Van Gogh’s Literary Influences

“Books and reality and art are the same kind of thing for me.”

– Vincent Van Gogh

In 1888, Vincent Van Gogh sold The Red Vineyard, a vibrant field of color abuzz with laborers, to an intimate supporter of the hungry artist for today’s equivalent of $2000. These days, a single painting by Van Gogh can go for as much $66m at Sotheby’s, and Van Gogh™ is a billion dollar industry. And the topper is that The Red Vineyard, if sold today, probably would be the single most expensive painting ever bought, not because it was the most popular artist’s best, but because it’s the only one he ever sold in his lifetime. (Wow.)

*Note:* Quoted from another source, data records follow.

(** * GoTrust: a shallow embedding of the authentication core

    The development follows the Go sources of the [gotrust] package:
    [session.go] (expiring key-value stores and the session manager),
    the JWT manager, the OAuth manager and the [AuthService] that wires
    them together.  Stateful code is written in state-passing style over
    an explicit runtime (wall clock, entropy source, standard output) and
    over the state of the collaborators (session store, user store,
    OAuth provider network). *)

From Stdlib Require Import ZArith String Ascii List Lia.
From stdpp Require Import base option gmap strings list pretty.

Local Open Scope string_scope.
Local Open Scope list_scope.
Local Open Scope Z_scope.

(** * The Go runtime as seen by the package *)

(** A Go call returning [(T, error)] : either the value or the text of
    the error.  [fmt.Errorf("ctx: %w", err)] is string concatenation on
    the text, which is all the callers ever read ([err.Error()]). *)
Inductive result (A : Type) : Type :=
  | Ok (a : A)
  | Err (msg : string).
Arguments Ok {A} a.
Arguments Err {A} msg.

Definition is_Ok {A} (r : result A) : bool :=
  match r with Ok _ => true | Err _ => false end.

Definition is_Err {A} (r : result A) : bool :=
  match r with Ok _ => false | Err _ => true end.

(** [time.Time] is an instant counted in nanoseconds since the Unix
    epoch, [time.Duration] a signed number of nanoseconds. *)
Abbreviation Time := Z (only parsing).
Abbreviation Duration := Z (only parsing).

Definition Second : Duration := 1000000000.
Definition Minute : Duration := 60 * Second.
Definition Hour : Duration := 60 * Minute.

(** [t.Add(d)], [t.Unix()], [t.UnixNano()], [t.After(u)], [t.Before(u)]. *)
Definition Add (t : Time) (d : Duration) : Time := t + d.
Definition Unix (t : Time) : Z := t / Second.
Definition UnixNano (t : Time) : Z := t.
Definition After (t u : Time) : bool := u <? t.
Definition Before (t u : Time) : bool := t <? u.

(** [time.Unix(sec, 0)]: the instant of a whole number of seconds. *)
Definition time_Unix (sec : Z) : Time := sec * Second.

(** The zero [time.Time] (January 1, year 1, UTC). *)
Definition zeroTime : Time := time_Unix (-62135596800).

(** [int64(d.Seconds())]: the duration in whole seconds, truncated
    towards zero.  [Seconds] is a float64 in Go: this is its value for
    durations under 2^24 seconds (about 194 days); beyond, a nanosecond
    part close to a full second can round up to the next second, which
    is not modelled. *)
Definition Seconds_int64 (d : Duration) : Z := Z.quot d Second.

(** The runtime: what [time.Now()], [crypto/rand.Read] and [fmt.Printf]
    touch.  [rt_elapse] lists, for each later reading of the clock, the
    nanoseconds that pass before it: readings never go back.  When the
    entropy source has fewer bytes than asked for, [rand.Read] reports an
    error. *)
Record Runtime := mkRuntime {
  rt_now : Time;
  rt_elapse : list N;
  rt_entropy : list N;
  rt_stdout : list string
}.

Definition time_Now (rt : Runtime) : Time * Runtime :=
  match rt_elapse rt with
  | [] => (rt_now rt, rt)
  | d :: ds =>
      let t := rt_now rt + Z.of_N d in
      (t, {| rt_now := t; rt_elapse := ds;
             rt_entropy := rt_entropy rt; rt_stdout := rt_stdout rt |})
  end.

Definition rand_Read (n : nat) (rt : Runtime) : result (list N) * Runtime :=
  if (n <=? length (rt_entropy rt))%nat
  then (Ok (take n (rt_entropy rt)),
        {| rt_now := rt_now rt; rt_elapse := rt_elapse rt;
           rt_entropy := drop n (rt_entropy rt); rt_stdout := rt_stdout rt |})
  else (Err "unexpected EOF", rt).

Definition fmt_Printf (line : string) (rt : Runtime) : Runtime :=
  {| rt_now := rt_now rt; rt_elapse := rt_elapse rt;
     rt_entropy := rt_entropy rt; rt_stdout := rt_stdout rt ++ [line] |}.

(** The instant shown by the [k]-th next reading of the clock. *)
Fixpoint time_after (k : nat) (rt : Runtime) : Time :=
  match k with
  | O => rt_now rt
  | S k' => time_after k' (snd (time_Now rt))
  end.

(** ** [generateRandomString] (session.go) *)

Definition charset : string :=
  "abcdefghijklmnopqrstuvwxyzABCDEFGHIJKLMNOPQRSTUVWXYZ0123456789".

Definition charset_at (b : N) : ascii :=
  match String.get (N.to_nat (b mod N.of_nat (String.length charset))) charset with
  | Some c => c
  | None => "a"%char
  end.

Definition generateRandomString (length : nat) (rt : Runtime) : string * Runtime :=
  match rand_Read length rt with
  | (Err _, rt1) =>
      let '(now, rt2) := time_Now rt1 in
      (pretty (UnixNano now), rt2)
  | (Ok randomBytes, rt1) =>
      (string_of_list_ascii (map charset_at randomBytes), rt1)
  end.

(** * Serialised values ([encoding/json])

    The stores keep [json.Marshal] output.  The only values this package
    stores are flat structs of strings and timestamps, so a document is a
    finite map from field names to leaves; a timestamp leaf stands for
    the RFC 3339 string that [time.Time] marshals to and parses back from
    without loss.  Decoding into a zero-initialised struct leaves a field
    at its zero value when the document has no such key.  A text leaf
    under the name of a timestamp field does not parse; a timestamp leaf
    under the name of a string field is reported as an error as well
    (Go would copy its text): the documents this package writes never
    have one, their string and timestamp fields bear different names.

    A document is what a decoder reads: JSON text is UTF-8, and the
    encoder writes every byte of a Go string that does not begin a
    well-formed encoding as U+FFFD.  [json_string] is a string as it
    comes back from its encoding. *)

Definition byte_in (lo hi : N) (c : ascii) : bool :=
  ((lo <=? N_of_ascii c) && (N_of_ascii c <=? hi))%N.

(** The first byte of a multi-byte encoding: how many bytes follow it,
    and the range the second one must lie in (the tables of
    [unicode/utf8]: no overlong forms, no surrogates, nothing above
    U+10FFFF). *)
Definition utf8_first (b : N) : option (nat * N * N) :=
  (if b <? 0xC2 then None
   else if b <=? 0xDF then Some (1%nat, 0x80, 0xBF)
   else if b =? 0xE0 then Some (2%nat, 0xA0, 0xBF)
   else if b =? 0xED then Some (2%nat, 0x80, 0x9F)
   else if b <=? 0xEF then Some (2%nat, 0x80, 0xBF)
   else if b =? 0xF0 then Some (3%nat, 0x90, 0xBF)
   else if b <=? 0xF3 then Some (3%nat, 0x80, 0xBF)
   else if b =? 0xF4 then Some (3%nat, 0x80, 0x8F)
   else None)%N.

(** [n] continuation bytes at the head of [s]. *)
Fixpoint utf8_continuation (n : nat) (s : string) : bool :=
  match n with
  | O => true
  | S k =>
      match s with
      | String c rest => byte_in 0x80 0xBF c && utf8_continuation k rest
      | EmptyString => false
      end
  end.

(** [utf8.DecodeRuneInString] as far as the encoder needs it: the number
    of bytes that follow the first in the well-formed encoding at the
    head of [s], or [None] where Go answers [RuneError] of width 1. *)
Definition utf8_following (s : string) : option nat :=
  match s with
  | EmptyString => None
  | String c rest =>
      if (N_of_ascii c <? 0x80)%N then Some O
      else
        match utf8_first (N_of_ascii c) with
        | None => None
        | Some (k, lo, hi) =>
            match rest with
            | String c1 rest1 =>
                if byte_in lo hi c1 && utf8_continuation (Nat.pred k) rest1
                then Some k else None
            | EmptyString => None
            end
        end
  end.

Over the decades there have been a number of film accounts of Van Gogh’s work and life, from Stanley Kubrick’s Kirk Douglas-driven Technicolor slave revolt from Black-and-White, to the more recent BBC biopic, Painted with Words, starring Benedict Cumberbatch with a script derived solely from Van Gogh’s written words. Most recently, an energetic account of his life and work was expressed by Loving Vincent (2017), which was the first fully painted feature film; a large team of artists were brought together to animate Van Gogh’s paintings and tell his story, beginning a year after his death. (Definitely worth a watch, all of them.)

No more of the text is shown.